▶ [TASK PROMPT]
In the data below, find the line containing "exporter_finishes h c = true.", then set down that line and every later line up to and including the line containing "destruct (batch_export_meshes_outcome h", exactly.

[Dataset excerpts]
*** Begin section ***
(** X10.  The routine never renames or retypes an object, never adds or
    removes one, and never touches the project path: in every scene it
    produces along the way and in the scene it leaves, finished or not,
    the names and the types of the objects, their number and
    [bpy.data.filepath] are as at the start. *)
Theorem names_and_types_never_change h directory fl ft pre w :
  let r := batch_export_meshes h directory fl ft pre w in
  ∃ new,
    history (snd r) = (new ++ history w)%list ∧
    ∀ s, s ∈ scene (snd r) :: new →
      name <$> objects s = name <$> objects (scene w) ∧
      type <$> objects s = type <$> objects (scene w) ∧
      length (objects s) = length (objects (scene w)) ∧
      data_filepath s = data_filepath (scene w).
Proof.
  cbv zeta.
  set (P := λ s : Scene,
         name <$> objects s = name <$> objects (scene w) ∧
         type <$> objects s = type <$> objects (scene w) ∧
         length (objects s) = length (objects (scene w)) ∧
         data_filepath s = data_filepath (scene w)).
  assert (Halter : ∀ f i s, (∀ o, name (f o) = name o) → (∀ o, type (f o) = type o) →
                            P s → P (with_objects (alter f i) s)).
  { intros f i s Hn Ht (Hname & Htype & Hlen & Hfp). unfold P. simpl.
    rewrite !fmap_alter_same by done. by rewrite length_alter. }
  assert (Hkeep : scenes_keep P (history w) (snd (batch_export_meshes h directory fl ft pre w))).
  { apply (batch_export_meshes_keeps P (selected_objects (scene w))).
    - intros b i s _. by apply Halter.
    - intros v i s _. by apply Halter.
    - intros a s Hs. exact Hs.
    - done.
    - unfold P. simpl. rewrite <- !list_fmap_compose, length_fmap. done.
    - split; [done|]. exists []. split; [done|]. by intros s ?%elem_of_nil. }
  destruct Hkeep as (Hnow & new & Hhist & Hnew).
  exists new. split; [done|]. intros s [->|Hs]%elem_of_cons; [exact Hnow | by apply Hnew].
Qed.

(** ** The operator as a whole *)

Lemma batch_export_meshes_reports h d fl ft pre w :
  reports (snd (batch_export_meshes h d fl ft pre w)) = reports w.
Proof.
  destruct (resolve_basedir_cases h d w) as [(b & _ & Hb & _)|(_ & _ & Hr)].
  - by destruct (batch_export_meshes_spec h d fl ft pre w b Hb) as (calls & _ & _ & Hrep & _).
  - by rewrite (batch_export_meshes_abort _ _ _ _ _ _ _ Hr).
Qed.

Lemma batch_export_meshes_finished h d fl ft pre w w' :
  batch_export_meshes h d fl ft pre w = (Ok tt, w') →
  scene w' = scene w ∧
  ∃ b, resolve_basedir h d w = (Ok b, w) ∧
       exported w' =
         (exported w ++
          spec_calls h b fl ft pre (set_select false <$> objects (scene w))
            (data_filepath (scene w)) (selected_objects (scene w)))%list ∧
       ∀ c, c ∈ spec_calls h b fl ft pre (set_select false <$> objects (scene w))
                  (data_filepath (scene w)) (selected_objects (scene w)) →
            exporter_finishes h c = true.
Proof.
  intros Hrun.
  destruct (resolve_basedir_cases h d w) as [(b & _ & Hb & _)|(_ & _ & Hr)].
  - assert (Hm : mode (scene w) = "OBJECT").
    { destruct (decide (mode (scene w) = "OBJECT")) as [Hm|Hm]; [done|].
      rewrite (batch_export_meshes_poll_fails _ _ _ _ _ _ _ Hb Hm) in Hrun. discriminate. }
    destruct (batch_export_meshes_spec h d fl ft pre w b Hb)
      as (calls & Hexp & _ & _ & Hok & _).
    destruct (batch_export_meshes_outcome h d fl ft pre w b Hb Hm) as [Hfin _].
    rewrite Hrun in Hexp, Hok, Hfin. simpl in Hexp, Hok, Hfin.
    destruct (Hok eq_refl) as [-> Hsc]. split; [done|]. exists b. auto.
  - rewrite (batch_export_meshes_abort _ _ _ _ _ _ _ Hr) in Hrun. discriminate.
Qed.

(** X11.  [execute] tells the user something exactly when the directory
    is not valid: then it appends the one warning, and otherwise, however
    the export goes, it reports nothing. *)
Theorem execute_warns_only_on_invalid_directory h self w :
  reports (snd (execute h self w)) =
    if os_path_isdir h (execute_directory (filepath self))
    then reports w
    else (reports w ++ [("WARNING", "Please select a valid path")])%list.
Proof.
  unfold execute. rewrite bind_run.
  destruct (os_path_isdir h (execute_directory (filepath self))); cbn [negb]; [|done].
  pose proof (batch_export_meshes_reports h (execute_directory (filepath self))
                (freeze_locations self) (file_type self) (mesh_name_prefix self) w) as Hrep.
  by destruct (batch_export_meshes h _ _ _ _ w) as [[[]|e] w1].
Qed.

(** X12.  Whenever [execute] returns, it returns [{'FINISHED'}] and the
    scene is the one it was called in: selection, active object and
    locations included, whether it exported or only warned. *)
Theorem execute_returns_finished_scene_unchanged h self w res w' :
  execute h self w = (Ok res, w') →
  res = ["FINISHED"] ∧ scene w' = scene w.
Proof.
  unfold execute. rewrite bind_run.
  destruct (os_path_isdir h (execute_directory (filepath self))); cbn [negb].
  - destruct (batch_export_meshes h _ _ _ _ w) as [[[]|e] w1] eqn:Hrun; [|done].
    intros [= <- <-]. split; [done|].
    by destruct (batch_export_meshes_finished _ _ _ _ _ _ _ Hrun) as [? _].
  - by intros [= <- <-].
Qed.

Lemma execute_returns_finished_scene_unchanged_witness :
  let r := execute (Posix.host ["C:\out"])
             (mkBatchExport "C:\out\ignored_filename.fbx" true "SM_" "FBX")
             (init_world meshes_scene) in
  ["FINISHED"] = ["FINISHED"] ∧ scene (snd r) = meshes_scene.
Proof.
  apply (execute_returns_finished_scene_unchanged (Posix.host ["C:\out"])
           (mkBatchExport "C:\out\ignored_filename.fbx" true "SM_" "FBX")
           (init_world meshes_scene) ["FINISHED"]
           (snd (execute (Posix.host ["C:\out"])
                   (mkBatchExport "C:\out\ignored_filename.fbx" true "SM_" "FBX")
                   (init_world meshes_scene)))).
  vm_compute; reflexivity.
Defined.

(** X14.  On a host where the empty path is not a directory, a valid
    directory makes [execute] export into that very directory (the chosen
    path stripped of its file part), never beside the project file:
    every exporter invocation writes to the directory joined with prefix
    + sanitized name of an eligible selected object, followed by the
    extension of the operator's format. *)
Theorem execute_exports_into_chosen_directory h self w :
  os_path_isdir h "" = false →
  os_path_isdir h (execute_directory (filepath self)) = true →
  let r := execute h self w in
  ∃ calls,
    exported (snd r) = (exported w ++ calls)%list ∧
    ∀ c, c ∈ calls →
      ∃ i o, i ∈ selected_objects (scene w) ∧ objects (scene w) !! i = Some o ∧
             eligible o = true ∧
             call_filepath c =
               (os_path_join h (execute_directory (filepath self))
                  (mesh_name_prefix self ++ clean_name h (name o))
                ++ spec_extension (file_type self))%string.
Proof.
  intros Hempty Hdir. cbv zeta.
  set (d := execute_directory (filepath self)) in *.
  assert (Hne : d ≠ "") by (intros Heq; congruence).
  assert (Hb : resolve_basedir h d w = (Ok d, w)).
  { destruct (resolve_basedir_cases h d w) as [(b & _ & Hb & Heq)|(? & _)]; [|done].
    rewrite decide_False in Heq by done. by subst b. }
  destruct (batch_export_meshes_spec h d (freeze_locations self) (file_type self)
              (mesh_name_prefix self) w d Hb) as (calls & Hexp & [rest Hpre] & _).
  exists calls. split.
  - unfold execute. fold d. rewrite bind_run, Hdir. cbn [negb].
    by destruct (batch_export_meshes h d _ _ _ w) as [[[]|e] w1].
  - intros c Hc.
    assert (Hin : c ∈ spec_calls h d (freeze_locations self) (file_type self)
                        (mesh_name_prefix self) (set_select false <$> objects (scene w))
                        (data_filepath (scene w)) (selected_objects (scene w))).
    { rewrite Hpre. apply elem_of_app. by left. }
    apply elem_of_spec_calls in Hin as (i & oD & e & ext & fmt & Hi & HoD & Hel & Hft & ->).
    rewrite list_lookup_fmap in HoD.
    destruct (objects (scene w) !! i) as [o|] eqn:Ho; [|done].
    injection HoD as <-. exists i, o. unfold spec_extension. rewrite Hft. done.
Qed.

Lemma execute_exports_into_chosen_directory_witness :
  let h := Posix.host ["C:\out"] in
  let self := mkBatchExport "C:\out\ignored_filename.fbx" false "SM_" "GLTF" in
  let r := execute h self (init_world meshes_scene) in
  ∃ calls,
    exported (snd r) = ([] ++ calls)%list ∧
    ∀ c, c ∈ calls →
      ∃ i o, i ∈ selected_objects meshes_scene ∧ objects meshes_scene !! i = Some o ∧
             eligible o = true ∧
             call_filepath c =
               (Posix.join "C:\out" ("SM_" ++ Posix.clean (name o)) ++ ".gltf")%string.
Proof.
  apply (execute_exports_into_chosen_directory (Posix.host ["C:\out"])
           (mkBatchExport "C:\out\ignored_filename.fbx" false "SM_" "GLTF")
           (init_world meshes_scene)); reflexivity.
Defined.

(** Outside object mode the routine stops at [select_all]: here the light
    and the cube are selected while the active mesh is being edited, and
    the run raises with the world as it was. *)
Example edit_mode_run :
  batch_export_meshes out_host "/out" true "FBX" "SM_" (init_world edit_scene) =
    (Raise poll_failed, init_world edit_scene).
Proof. reflexivity. Qed.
*** End section ***
▶ [SOLUTION TO THIS PROBLEM]
            exporter_finishes h c = true.
Proof.
  intros Hrun.
  destruct (resolve_basedir_cases h d w) as [(b & _ & Hb & _)|(_ & _ & Hr)].
  - assert (Hm : mode (scene w) = "OBJECT").
    { destruct (decide (mode (scene w) = "OBJECT")) as [Hm|Hm]; [done|].
      rewrite (batch_export_meshes_poll_fails _ _ _ _ _ _ _ Hb Hm) in Hrun. discriminate. }
    destruct (batch_export_meshes_spec h d fl ft pre w b Hb)
      as (calls & Hexp & _ & _ & Hok & _).
    destruct (batch_export_meshes_outcome h d fl ft pre w b Hb Hm) as [Hfin _].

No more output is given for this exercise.